Every parent thinks their kid plays the most demanding position the least often. They are right about half the time. The other half, they are mistaken because they were watching their phone in the second inning.

A simple lineup spreadsheet, shared with parents before each game, ends 90% of these conversations.

Here is the version we landed on after one season of getting it wrong.

The structure

A Google Sheet with one tab per game. Columns:

InningPitcherCatcher1B2B3BSSLFCFRFBench

One row per inning. Six rows for a 6-inning game.

Fill in the names. Hit save. Share view-only with the parent email list 24 hours before the game.

That is the entire document.

How to fill it in fairly

The fairness rule we use: every kid plays at least one inning of infield and one inning of outfield in every game. Every kid sits the bench no more than one inning per game (in a roster of 11 to 13).

Track who pitches and catches across the season, not within a single game. Some kids will pitch four games in a row because they’re the strike-throwers. That’s fine, as long as every kid who wants to pitch gets some innings across the year.

Bench rotation is the most-watched column. Build the bench rotation first, then fill in positions around it. If two kids have to sit the second inning, make sure those same two kids don’t sit the third.

Why share it before the game

Three reasons.

One. Parents who know their kid is sitting the second inning can be there for the second inning instead of missing it because they were getting coffee.

Two. The parent who plans to leave at the bottom of the fourth knows whether their kid will be in the lineup at that point.

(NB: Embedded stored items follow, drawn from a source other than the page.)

(** * chemz: the FLAC track adapter (src/chemz/base.py, src/chemz/flac.py)

    A shallow embedding of [Track] and [FLACTrack].  A track object is the
    store of its slots; the tag store (mutagen's FLAC object), the image
    codec (Pillow) and the file system are the collaborators the two
    source files call, modelled here by what those calls do. *)

From Stdlib Require Import ZArith String Ascii List Bool Lia.
From Stdlib Require Import SpecFloat.
From stdpp Require Import gmap strings list fin_maps.

Local Open Scope string_scope.
Local Open Scope Z_scope.

(** ** Paths (pathlib) *)

(** A path is the sequence of its components (pathlib's [parts]); the root
    of an absolute path is the component ["/"]. *)
Abbreviation Path := (list string).

Module Pathlib.

(** [str.rfind(".")] *)
Fixpoint rfind_dot (s : string) : option nat :=
  match s with
  | EmptyString => None
  | String c r =>
      match rfind_dot r with
      | Some i => Some (S i)
      | None => if Ascii.eqb c "."%char then Some 0%nat else None
      end
  end.

(** [PurePath.name]: the last component, empty for the root and for the
    empty path. *)
Definition name (p : Path) : string :=
  match List.last p "" with
  | "/" => ""
  | n => n
  end.

(** [PurePath.suffix]: [i = name.rfind("."); name[i:] if 0 < i < len(name) - 1 else ""]. *)
Definition suffix (p : Path) : string :=
  let n := name p in
  match rfind_dot n with
  | Some i =>
      if (0 <? i)%nat && (i <? String.length n - 1)%nat
      then String.substring i (String.length n - i) n
      else ""
  | None => ""
  end.

(** [PurePath.parent]: the root and the empty path are their own parent. *)
Definition parent (p : Path) : Path :=
  match p with
  | [] => []
  | ["/"] => ["/"]
  | _ => List.removelast p
  end.

(** [p / child] for a single-component [child]. *)
Definition joinpath (p : Path) (child : string) : Path := p ++ [child].

End Pathlib.

(** ** File names given as [str] *)

Module Os.

(** [s.split("/")] *)
Fixpoint split (s : string) : list string :=
  match s with
  | EmptyString => [""]
  | String c r =>
      if Ascii.eqb c "/"%char then "" :: split r
      else
        match split r with
        | x :: xs => String c x :: xs
        | [] => [String c ""]
        end
  end.

Definition counts (component : string) : bool :=
  negb (String.eqb component "") && negb (String.eqb component ".").

(** The path the file name [s] resolves to when it is opened: the
    separators, repeated or not, divide the components, a separator in
    front is the root, and empty components and [.] count for nothing.
    As in a [Path], a component [..] is kept as it is. *)
Definition parts (s : string) : Path :=
  let rel := List.filter counts (split s) in
  if String.prefix "/" s then "/" :: rel else rel.

(** Whether [s] can name a regular file: the empty name names nothing,
    and a name that ends in a separator or in [.] names a directory. *)
Definition names_file (s : string) : bool := counts (List.last (split s) "").

End Os.

(** ** binary64 arithmetic (Python's [float]) *)

Module Float64.

Definition prec : Z := 53.
Definition emax : Z := 1024.
(** The magnitude of a finite number in units of [2^e0]. *)
Definition magnitude (e0 : Z) (x : spec_float) : Z :=
  match x with
  | S754_finite _ m e => Z.pos m * 2 ^ (e - e0)
  | _ => 0
  end.

(** The value of a finite number in units of [2^e0]. *)
Definition scaled (e0 : Z) (x : spec_float) : Z :=
  match x with
  | S754_finite s m e => cond_Zopp s (Z.pos m) * 2 ^ (e - e0)
  | _ => 0
  end.

(** A number of the format, but for the bound on its exponent: zero, or a
    mantissa with the exponent the format gives it. *)
Definition canonical (prec emax : Z) (x : spec_float) : Prop :=
  match x with
  | S754_finite _ m e => fexp prec emax (Z.pos (digits2_pos m) + e) = e
  | S754_zero _ => True
  | _ => False
  end.

(** [R] and the exact value [V] are on the same side of [F]. *)
Definition same_side (F V R : Z) : Prop := (F ≤ V → F ≤ R) ∧ (V ≤ F → R ≤ F).

(** The record after [k] right shifts of [m0]: the quotient, and the
    position of the remainder with respect to one half. *)
Definition shr_inv (m0 k : Z) (mrs : shr_record) : Prop :=
  0 ≤ shr_m mrs ∧
  ∃ rem, 0 ≤ rem < 2 ^ k ∧ m0 = 2 ^ k * shr_m mrs + rem ∧
         (shr_r mrs = true ↔ 2 ^ k ≤ 2 * rem) ∧
         (shr_s mrs = true ↔ rem ≠ 0 ∧ 2 * rem ≠ 2 ^ k).

(** * Facts about the store *)

Section Facts.

Context {Real : Type} `{!RealOps Real}.
Variable NGHOST : Z.

Abbreviation heap := (gmap positive (list Real)).

Implicit Types (σ : heap) (a buf : positive) (n i lo hi : Z) (v : Real).

Lemma bind_unfold {A B : Type} (m : M A) (f : A → M B) σ :
  (m ≫= f) σ = match m σ with Some (x, σ') => f x σ' | None => None end.
Proof. reflexivity. Qed.
Lemma enable_ipv6_unbound_open netns w e :
  env (trace w ++ [CallEnableIPv6 netns])
    (ConvertNetns (Some "/proc/self/ns/net")) = None ->
  env (trace w ++ [CallEnableIPv6 netns;
                   ConvertNetns (Some "/proc/self/ns/net")])
    (OpenFile (convert_netns_value (Some "/proc/self/ns/net")) "r") = Some e ->
  _enable_ipv6 netns w =
  (Raise (UnboundLocalError "self_ns_fd"), after w (enable_ipv6_prelude netns)).
Proof.
  intros Hconv Hopen.
  unfold _enable_ipv6, enable_ipv6_try, convert_netns.
  rewrite (bind_ok _ _ w tt (after w [CallEnableIPv6 netns]))
    by (by rewrite <- (after_nil w) at 1; rewrite emit_after).
  rewrite (bind_ok _ _ _ tt
             (after w [CallEnableIPv6 netns;
                       ConvertNetns (Some "/proc/self/ns/net")]))
    by (rewrite call_after; simpl; by rewrite Hconv).
  unfold ret, open_ns_file. simpl. rewrite Hopen. simpl.
  unfold after, record, enable_ipv6_prelude. simpl.
  by rewrite <- app_assoc.
Qed.

Lemma enable_ipv6_bound netns w :
  env (trace w ++ [CallEnableIPv6 netns])
    (ConvertNetns (Some "/proc/self/ns/net")) = None ->
  env (trace w ++ [CallEnableIPv6 netns;
                   ConvertNetns (Some "/proc/self/ns/net")])
    (OpenFile (convert_netns_value (Some "/proc/self/ns/net")) "r") = None ->
  _enable_ipv6 netns w =
  try_finally (enable_ipv6_inside netns) (setns (NsByFile (active_ns w)))
    (after w (enable_ipv6_prelude netns)).
Proof.
  intros Hconv Hopen.
  unfold _enable_ipv6, enable_ipv6_try, convert_netns.
  rewrite (bind_ok _ _ w tt (after w [CallEnableIPv6 netns]))
    by (by rewrite <- (after_nil w) at 1; rewrite emit_after).
  rewrite (bind_ok _ _ _ tt
             (after w [CallEnableIPv6 netns;
                       ConvertNetns (Some "/proc/self/ns/net")]))
    by (rewrite call_after; simpl; by rewrite Hconv).
  unfold ret, open_ns_file. simpl. rewrite Hopen. simpl.
  replace (record _ (after w _)) with (after w (enable_ipv6_prelude netns))
    by (unfold after, record, enable_ipv6_prelude; simpl;
        by rewrite <- app_assoc).
  unfold try_finally, enable_ipv6_inside, convert_netns.
  by destruct (bind _ _ (after w (enable_ipv6_prelude netns))) as [r w3].
Qed.

Lemma keeps_ns_write_file path data : keeps_ns (write_file path data).
Proof.
  apply keeps_ns_bind; [apply keeps_ns_call|]. intros u.
  apply keeps_ns_try_finally; apply keeps_ns_call.
Qed.

(** The namespace the process is in when the [try] block has been gone
    through from the point where [self_ns_fd] is bound. *)
Lemma enable_ipv6_inside_ns netns w :
  active_ns (enable_ipv6_inside netns w).2 =
  match env (trace w) (Setns (NsByName netns)) with
  | None => setns_target (NsByName netns) (active_ns w)
  | Some _ => active_ns w
  end.
Proof.
  unfold enable_ipv6_inside, bind at 1, setns.
  destruct (env (trace w) (Setns (NsByName netns))) as [e|]; [done|].
  set (w1 := enter _ _).
  pose proof (keeps_ns_bind _ _
                (keeps_ns_convert_netns
                   (Some "/proc/sys/net/ipv6/conf/all/disable_ipv6"))
                (fun path => keeps_ns_write_file path "0") w1) as H.
  by rewrite H.
Qed.

Lemma enable_ipv6_inside_emits netns w :
  exists evs,
    trace (enable_ipv6_inside netns w).2 = trace w ++ evs /\
    Forall (fun ev => is_ipv6_event ev = true /\ is_restore ev = false) evs /\
    forall pre path data rest,
      evs = pre ++ WriteFile path data :: rest ->
      data = "0" /\
      env (trace w) (Setns (NsByName netns)) = None /\
      exists p2, pre = Setns (NsByName netns) :: p2.
Proof.
  assert (only (fun ev => (is_ipv6_event ev = true /\ is_restore ev = false) /\
                          forall path data, ev = WriteFile path data -> data = "0")
            (let* path :=
               convert_netns (Some "/proc/sys/net/ipv6/conf/all/disable_ipv6") in
             write_file path "0")) as Hrest.
  { apply only_bind; [by apply only_convert_netns|]. intros path.
    apply only_write_file; (split; [done|]); intros p d [=]; done. }
  unfold enable_ipv6_inside, bind at 1, setns.
  destruct (env (trace w) (Setns (NsByName netns))) as [e|] eqn:Henter.
  - exists [Setns (NsByName netns)]. split; [done|]. split; [by repeat constructor|].
    intros [|ev pre] path data rest Heq; simpl in Heq; [done|].
    injection Heq as _ Heq. by destruct pre.
  - set (w1 := enter _ _). destruct (Hrest w1) as (evs & Htr & Hall).
    exists (Setns (NsByName netns) :: evs). split.
    { rewrite Htr. subst w1. simpl. by rewrite <- app_assoc. }
    split.
    { constructor; [done|]. eapply Forall_impl; [exact Hall|]. by intros ev [? _]. }
    intros [|ev pre] path data rest Heq; simpl in Heq; [done|].
    injection Heq as <- ->. split; [|split; [done|by exists pre]].
    apply Forall_app in Hall as [_ Hall]. apply Forall_cons in Hall as [[_ H] _].
    by eapply H.
Qed.

Lemma logs_no_work (logs : list Event) :
  Forall (fun ev => is_log ev = true) logs -> List.filter is_work logs = [].
Proof.
  induction 1 as [|ev logs Hev _ IH]; simpl; [done|]. by destruct ev.
Qed.

(** ** Further properties *)

(** X1.  [_need_configure_l3] returns [False] exactly when the physnet of
    the VIF maps, through the resource class, to a driver name in
    [USERSPACE_DRIVERS]; it returns [True] exactly when the VIF has no
    physnet or its physnet maps to a driver name that is not in
    [USERSPACE_DRIVERS], and then it logs nothing. *)
Theorem need_configure_l3_answer vif w :
  ((_need_configure_l3 vif w).1 = Ok false <->
   exists driver_name,
     maps_to_driver vif driver_name /\ driver_name ∈ USERSPACE_DRIVERS) /\
  ((_need_configure_l3 vif w).1 = Ok true <->
   vif_physnet vif = None \/
   exists driver_name,
     maps_to_driver vif driver_name /\ driver_name ∉ USERSPACE_DRIVERS) /\
  ((_need_configure_l3 vif w).1 = Ok true -> (_need_configure_l3 vif w).2 = w).
Proof.
  unfold _need_configure_l3, maps_to_driver.
  destruct (vif_physnet vif) as [physnet|] eqn:Hphys; simpl.
  2:{ split; [|split]; [|by split; [left|]|done].
      split; [done|]. intros (d & (p & r & H & _) & _). done. }
  destruct (sriov_physnet_resource_mappings !! physnet) as [resource|] eqn:Hres;
    simpl.
  2:{ split; [|split]; [| |done].
      - split; [done|]. intros (d & (p & r & [= <-] & H & _) & _). congruence.
      - split; [done|]. intros [H|(d & (p & r & [= <-] & H & _) & _)];
          congruence. }
  destruct (sriov_resource_driver_mappings !! resource) as [driver_name|]
    eqn:Hdrv; simpl.
  2:{ split; [|split]; [| |done].
      - split; [done|].
        intros (d & (p & r & [= <-] & H1 & H2) & _). congruence.
      - split; [done|].
        intros [H|(d & (p & r & [= <-] & H1 & H2) & _)]; congruence. }
  destruct (bool_decide (driver_name ∈ USERSPACE_DRIVERS)) eqn:Hin; simpl.
  - apply bool_decide_eq_true_1 in Hin. split; [|split]; [| |done].
    + split; [|done]. intros _. exists driver_name. split; [|done].
      by exists physnet, resource.
    + split; [done|].
      intros [H|(d & (p & r & [= <-] & H1 & H2) & Hd)]; [done|].
      rewrite Hres in H1. injection H1 as <-. rewrite Hdrv in H2.
      injection H2 as <-. done.
  - apply bool_decide_eq_false_1 in Hin. split; [|split]; [| |done].
    + split; [done|].
      intros (d & (p & r & [= <-] & H1 & H2) & Hd).
      rewrite Hres in H1. injection H1 as <-. rewrite Hdrv in H2.
      injection H2 as <-. done.
    + split; [|done]. intros _. right. exists driver_name. split; [|done].
      by exists physnet, resource.
Qed.

(** X2.  In every call of [_configure_l3], the additions of addresses, the
    commit and the additions of routes are, in order, the first ones of:
    every address of every subnet (with the prefix length of the subnet),
    the commit, then for every subnet its explicit routes followed by its
    default route (when [is_default_gateway] holds and the subnet has a
    gateway).  When the call returns, all of them have been made. *)
Theorem configure_l3_follows_plan vif_dict ifname netns is_default_gateway w :
  let subnets := network_subnets (vd_network vif_dict) in
  let run := _configure_l3 vif_dict ifname netns is_default_gateway w in
  exists evs,
    trace run.2 = trace w ++ evs /\
    List.filter is_work evs `prefix_of`
      l3_plan ifname subnets is_default_gateway /\
    (returned run.1 = true ->
     List.filter is_work evs = l3_plan ifname subnets is_default_gateway).
Proof.
  intros subnets run.
  apply (follows_plan_configure_l3 vif_dict ifname netns is_default_gateway w).
Qed.

(** X3.  For a VIF with no subnet, [_configure_l3] adds no address and no
    route and does not touch the IPv6 setting nor the namespace of the
    process; of the operations on the interface and the route table it only
    makes the commit. *)
Theorem configure_l3_no_subnets vif_dict ifname netns is_default_gateway w :
  network_subnets (vd_network vif_dict) = [] ->
  exists evs,
    trace (_configure_l3 vif_dict ifname netns is_default_gateway w).2 =
      trace w ++ evs /\
    List.filter is_work evs `prefix_of` [IfaceCommit ifname] /\
    Forall (fun ev => is_ipv6_event ev = false) evs.
Proof.
  intros Hnil.
  destruct (emits_and _ _ _
              (follows_plan_configure_l3 vif_dict ifname netns
                 is_default_gateway)
              (configure_l3_emits vif_dict ifname netns is_default_gateway) w)
    as (evs & Htr & [Hplan _] & Hshape).
  exists evs. split; [exact Htr|].
  rewrite Hnil in Hplan, Hshape. split; [exact Hplan|].
  destruct Hshape as (setup & addr & tail & ok & -> & Hs & Ha & Ht & _).
  assert (addr = []) as ->.
  { destruct Ha as [[-> _]|Ha]; [done|]. by inversion Ha. }
  apply Forall_app. split.
  - eapply Forall_impl; [exact Hs|]. intros ev Hev. by destruct ev.
  - simpl. eapply Forall_impl; [exact Ht|]. intros ev Hev. by destruct ev.
Qed.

Three. The parent who is going to complain about the lineup will complain to you privately on Friday before the Saturday game. That is much better than complaining publicly during the game.

What not to do

Don’t promise positions during tryouts. Promises are debt. Roster decisions get re-evaluated every game.

Don’t let one parent’s preference dictate another kid’s playing time. The complainer’s kid is not the only kid on the team.

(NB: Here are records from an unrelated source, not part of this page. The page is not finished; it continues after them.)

Lemma NowPlaying_schedule_events (host : Host) (input : NowPlayingRequest) (h t : History)
    (delay : Z) (payload id handle : string) (err : option error) :
  snd (NowPlaying host input h) = (h ++ t)%list ->
  In (EvScheduleOneTime delay payload id handle err) t ->
  payload = payloadClearActivity /\ id = clearScheduleID (np_Username input)
  /\ delay = remainingSeconds input.
Proof.
  intros Ht Hin.
  destruct (NowPlaying_cases host input h) as (clientID & tC & HtC & Hcase).
  cbv zeta in Hcase.
  destruct (configuredUsers host input h !! np_Username input) as [token|].
  2: { exfalso. rewrite Hcase in Ht. cbn [snd] in Ht. apply app_inv_head in Ht. subst t.
       in_cases Hin; try discriminate Hin.
       apply (In_kind _ _ _ HtC) in Hin. discriminate Hin. }
  destruct (rpc_connect host _ (np_Username input) token) as [e|].
  { exfalso. rewrite Hcase in Ht. cbn [snd] in Ht. rewrite <- app_assoc in Ht.
    apply app_inv_head in Ht. subst t.
    in_cases Hin; try discriminate Hin.
    apply (In_kind _ _ _ HtC) in Hin. discriminate Hin. }
  destruct Hcase as (cancelled & mid & a & Hmid & Hcase).
  destruct (rpc_sendActivity host _ clientID (np_Username input) token a) as [e|].
  - exfalso. rewrite Hcase in Ht. cbn [snd] in Ht. rewrite <- !app_assoc in Ht.
    apply app_inv_head in Ht. subst t. cbn [app] in Hin.
    in_cases Hin; try discriminate Hin.
    + apply (In_kind _ _ _ HtC) in Hin. discriminate Hin.
    + apply (In_kind _ _ _ Hmid) in Hin. discriminate Hin.
  - destruct Hcase as (handle' & err' & Hcase).
    rewrite Hcase in Ht. cbn [snd] in Ht. rewrite <- !app_assoc in Ht.
    apply app_inv_head in Ht. subst t. cbn [app] in Hin.
    destruct err'; cbn [scheduleFailureLog] in Hin;
      in_cases Hin; try discriminate Hin;
      try (apply (In_kind _ _ _ HtC) in Hin; discriminate Hin);
      try (apply (In_kind _ _ _ Hmid) in Hin; discriminate Hin);
      injection Hin; auto.
Qed.
(** ** The tables of the spec's example *)

(** C5.  On the spec's own example (two planes, bodies
    [[1,1,0],[1,1,0],[0,0,0]] and superpixels [[1,2,0],[1,2,0],[0,0,0]] in
    each), where every superpixel lies in one body, the segment-to-body table
    starts with (0,0) and has no other row with segment 0, but the segment 1
    is listed with two bodies, 0 and 1: it is the region of plane 0 and the
    shifted background of plane 1. *)
Theorem segs_to_raveler_segment_with_two_bodies :
  let bodies := [[[1; 1; 0]; [1; 1; 0]; [0; 0; 0]];
                 [[1; 1; 0]; [1; 1; 0]; [0; 0; 0]]]%N in
  let sps := [[[1; 2; 0]; [1; 2; 0]; [0; 0; 0]];
              [[1; 2; 0]; [1; 2; 0]; [0; 0; 0]]]%N in
  one_body_per_superpixel sps bodies
  ∧ ∀ do_conn_comp,
      ∃ sps_out sp_to_segment,
        segs_to_raveler sps bodies 0 do_conn_comp None
        = Some (sps_out, sp_to_segment,
                [(0, 0); (1, 0); (1, 1); (2, 1)]%N).
Proof.
  intros bodies sps. split.
  - apply (bool_decide_unpack (one_body_per_superpixel sps bodies)).
    vm_compute. exact I.
  - intros []; do 2 eexists; vm_compute; reflexivity.
Qed.

(** C10.  The builder relabels the superpixels without globally unique ids
    and the bodies with them, and the segment ids are still not unique to a
    plane.  For superpixels [[1,2,0]] and bodies [[1,0,0]] in each of two
    planes, the superpixel ids 1 and 2 are used in both planes, and the
    segment 1 is given to superpixel 1 of plane 0 and to superpixel 2 of
    plane 1. *)
Theorem segs_to_raveler_segment_on_two_planes :
  let sps := [[[1; 2; 0]]; [[1; 2; 0]]]%N in
  let bodies := [[[1; 0; 0]]; [[1; 0; 0]]]%N in
  raveler_serial_section_map sps 0 false false
    = Some [[[1; 2; 0]]; [[1; 2; 0]]]%N
  ∧ (∀ do_conn_comp,
       raveler_serial_section_map bodies 0 do_conn_comp true
       = Some [[[1; 0; 0]]; [[2; 1; 1]]]%N)
  ∧ segs_to_raveler sps bodies 0 false None
    = Some ([[[1; 2; 0]]; [[1; 2; 0]]]%N,
            [(0, 0, 0); (0, 1, 1); (0, 2, 0);
             (1, 0, 0); (1, 1, 2); (1, 2, 1)]%N,
            [(0, 0); (1, 0); (1, 1); (2, 1)]%N).
Proof.
  intros sps bodies. split; [vm_compute; reflexivity|]. split.
  - intros []; vm_compute; reflexivity.
  - vm_compute. reflexivity.
Qed.

(** ** Tables: sorted rows without repetition *)

Global Instance pair_le_trans : Transitive pair_le.
Proof. intros [??] [??] [??]; unfold pair_le; simpl; lia. Qed.
Global Instance pair_le_total : Total pair_le.
Proof. intros [??] [??]; unfold pair_le; simpl; lia. Qed.
Global Instance triple_le_trans : Transitive triple_le.
Proof.
  intros [[a b] c] [[a' b'] c'] [[a'' b''] c'']; unfold triple_le, pair_le.
  simpl. intros [H1 H2] [H3 H4]. split; [lia|]. intros [= -> ->].
  assert (a' = a'') as -> by lia. assert (b' = b'') as -> by lia.
  specialize (H2 eq_refl). specialize (H4 eq_refl). lia.
Qed.
Global Instance triple_le_total : Total triple_le.
Proof.
  intros [[a b] c] [[a' b'] c']; unfold triple_le, pair_le; simpl.
  destruct (decide (a = a')) as [->|]; [|
    destruct (decide (a < a')%N); [left|right]; (split; [lia|congruence])].
  destruct (decide (b = b')) as [->|]; [|
    destruct (decide (b < b')%N); [left|right]; (split; [lia|congruence])].
  destruct (decide (c ≤ c')%N); [left|right]; (split; [lia|intros _; lia]).
Qed.

Section unique.
Context {A : Type} `{EqDecision A} (R : relation A).
Context `{∀ x y, Decision (R x y)} `{!Transitive R} `{!Total R}.

Lemma elem_of_unique l x : x ∈ merge_sort R (remove_dups l) ↔ x ∈ l.
Proof. by rewrite merge_sort_Permutation, elem_of_remove_dups. Qed.

Lemma NoDup_unique l : NoDup (merge_sort R (remove_dups l)).
Proof. rewrite merge_sort_Permutation. apply NoDup_remove_dups. Qed.

Lemma StronglySorted_unique l :
  StronglySorted R (merge_sort R (remove_dups l)).
Proof. by apply StronglySorted_merge_sort. Qed.

Lemma StronglySorted_filter (P : A → Prop) `{∀ x, Decision (P x)} l :
  StronglySorted R l → StronglySorted R (filter P l).
Proof.
  induction 1 as [|x l Hl IH Hx]; [constructor|].
  rewrite filter_cons. destruct (decide (P x)); [|done].
  constructor; [done|]. apply Forall_forall.
  intros y [_ Hy]%list_elem_of_filter. rewrite Forall_forall in Hx. auto.
Qed.
End unique.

Don’t share the lineup in the parent group chat. It clogs the chat. Use email or a separate “lineup” doc that is a stable URL.

The template

We use a simple Google Sheet. Make a copy and fill in your roster.

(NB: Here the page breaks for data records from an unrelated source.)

(** * form-data-parser: flat-key normalisation and path accessors

    A shallow embedding of [src/utils/formUtils.ts] (the flat-key
    normaliser [processFormData] and its helpers) and of
    [src/utils/data.ts] (the path accessors [getValue], [setValue],
    [hasValue], [deleteValue], and [createFromPath]), followed by the
    properties of the specification that concern them and by further
    properties of the code.  Two earlier versions of [formUtils.ts] are
    embedded as far as they are compared with the final one: the key
    parser and the local [processNestedArrays] of the bracket-only
    version, and the version with local helpers.

    Conventions of the embedding.
    - JavaScript strings are modelled by [string]: sequences of code
      units below 256.  The white space recognised by [trim] and
      [parseInt] is the ECMAScript white space in that range (the ASCII
      white space and the no-break space U+00A0).
    - Numbers only occur as integers (array lengths, the result of
      [parseInt]); they are modelled by [Z], which is exact, where
      JavaScript rounds above 2^53.  [parseInt] returns [None] for NaN.
      Properties that tell two indices apart assume them exact
      ([exact_segment]).
    - An object is its list of own enumerable string-keyed properties in
      the order of [Object.keys] (array-index keys ascending, then the
      other keys in creation order), tagged with its kind: plain object,
      array (with its [length]) or [File].  Property reads and writes act
      on own properties, with two exceptions that are modelled: the
      [length] of an array, and the test [fieldGroups[baseName]] of
      [processFormData], which reads the members inherited from
      [Object.prototype] ([Obj.inherited]).  Elsewhere the members that an
      object inherits are outside the embedding, and the properties below
      say so in their hypotheses: a key "__proto__" reaches the prototype
      ([proto_free]), the attributes of a [File] are inherited and cannot
      be assigned ([file_free]), [normalizeStructure] calls the [map] of
      an array ([plain_arrays], [ordinary_key]), and a read of a missing
      property finds the inherited member, if any ([own_walk]).  The
      runtime is taken as it starts: [Object.prototype] and
      [Array.prototype] hold their standard members only.
    - The accessors mutate the structure they are given and return it.
      The structures are trees: no object is held at two places, so the
      mutation is modelled by rebuilding the path from the root.
    - A [throw] is the [Throw] outcome.  The limits of the runtime (the
      depth of the call stack, the memory) are not modelled. *)

From Stdlib Require Import List String Ascii ZArith NArith Bool Lia.
From Stdlib Require Import Numbers.DecimalString Numbers.DecimalPos.
From Stdlib Require Import Sorting.Permutation Sorting.Sorted.
Import ListNotations.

Open the lineup spreadsheet template (Replace the URL above with your real shared template once you’ve made one.)

One last thing

The most important spreadsheet you will keep is the at-bats sheet. Every kid in the order, every game. Track who hits where in the order. By midseason, two or three of your kids will be in a slump and need to move down. Two or three will be hot and need to move up. Without a record, you can’t see it.